═════ Material supplied ═════

(** * generate_profiles.py: merging template fragments into profile.json

    A shallow embedding of [scripts/generate_profiles.py] and the proofs of
    the properties its specification states.

    Conventions of the model.
    - A Python [str] is a Rocq [string], character by character; [<] on
      [str] is the lexicographic order on character codes
      ([String.ltb]).  Characters that do not fit one [ascii] are outside
      the model.
    - The value [json.load] returns is a [json] tree.  JSON numbers are
      integers ([JInt]); reals are outside the model.  A [dict] is the
      list of its items in insertion order.
    - An exception is a value of [exn]; code that can raise returns a
      [result].
    - [print] appends one [line] to the console output; the lines keep
      the data that the source formats into text. *)

From Stdlib Require Import List String Ascii NArith ZArith Bool Arith Lia.
From Stdlib Require Import Permutation Sorted DecimalString.
Import ListNotations.
Local Open Scope string_scope.
Local Open Scope list_scope.

(** ** Exceptions and results *)

(** The exceptions (subclasses of [Exception]) the script can meet.
    [JSONDecodeError] is what [json.load] raises on malformed text;
    [OtherException] stands for what [open] and the decoding of the
    file can raise besides. *)
Inductive exn : Type :=
| TypeError
| AttributeError
| KeyError
| JSONDecodeError (msg : string)
| OtherException (msg : string).

Inductive result (A : Type) : Type :=
| Ok (a : A)
| Raise (e : exn).
Arguments Ok {A} a.
Arguments Raise {A} e.

Definition bind {A B : Type} (r : result A) (k : A -> result B) : result B :=
  match r with
  | Ok a => k a
  | Raise e => Raise e
  end.

Notation "x <- r ;; k" := (bind r (fun x => k))
  (at level 61, r at next level, right associativity).

Fixpoint mapM {A B : Type} (f : A -> result B) (l : list A) : result (list B) :=
  match l with
  | [] => Ok []
  | x :: l' => y <- f x ;; ys <- mapM f l' ;; Ok (y :: ys)
  end.

(** ** JSON values *)

#[warnings="-register-all"]
Inductive json : Type :=
| JNull
| JBool (b : bool)
| JInt (n : Z)
| JStr (s : string)
| JArr (xs : list json)
| JObj (items : list (string * json)).

Definition dict := list (string * json).

(** [d.get(k)] as an option, [key in d], [d.get(k, default)]. *)
Fixpoint dict_get (k : string) (d : dict) : option json :=
  match d with
  | [] => None
  | (k', v) :: d' => if String.eqb k k' then Some v else dict_get k d'
  end.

═════

▶ Aim of the exercise
Show, from the listing above, every line holding the word "with".

▶ Solution for this problem
  match r with
  match l with
  match d with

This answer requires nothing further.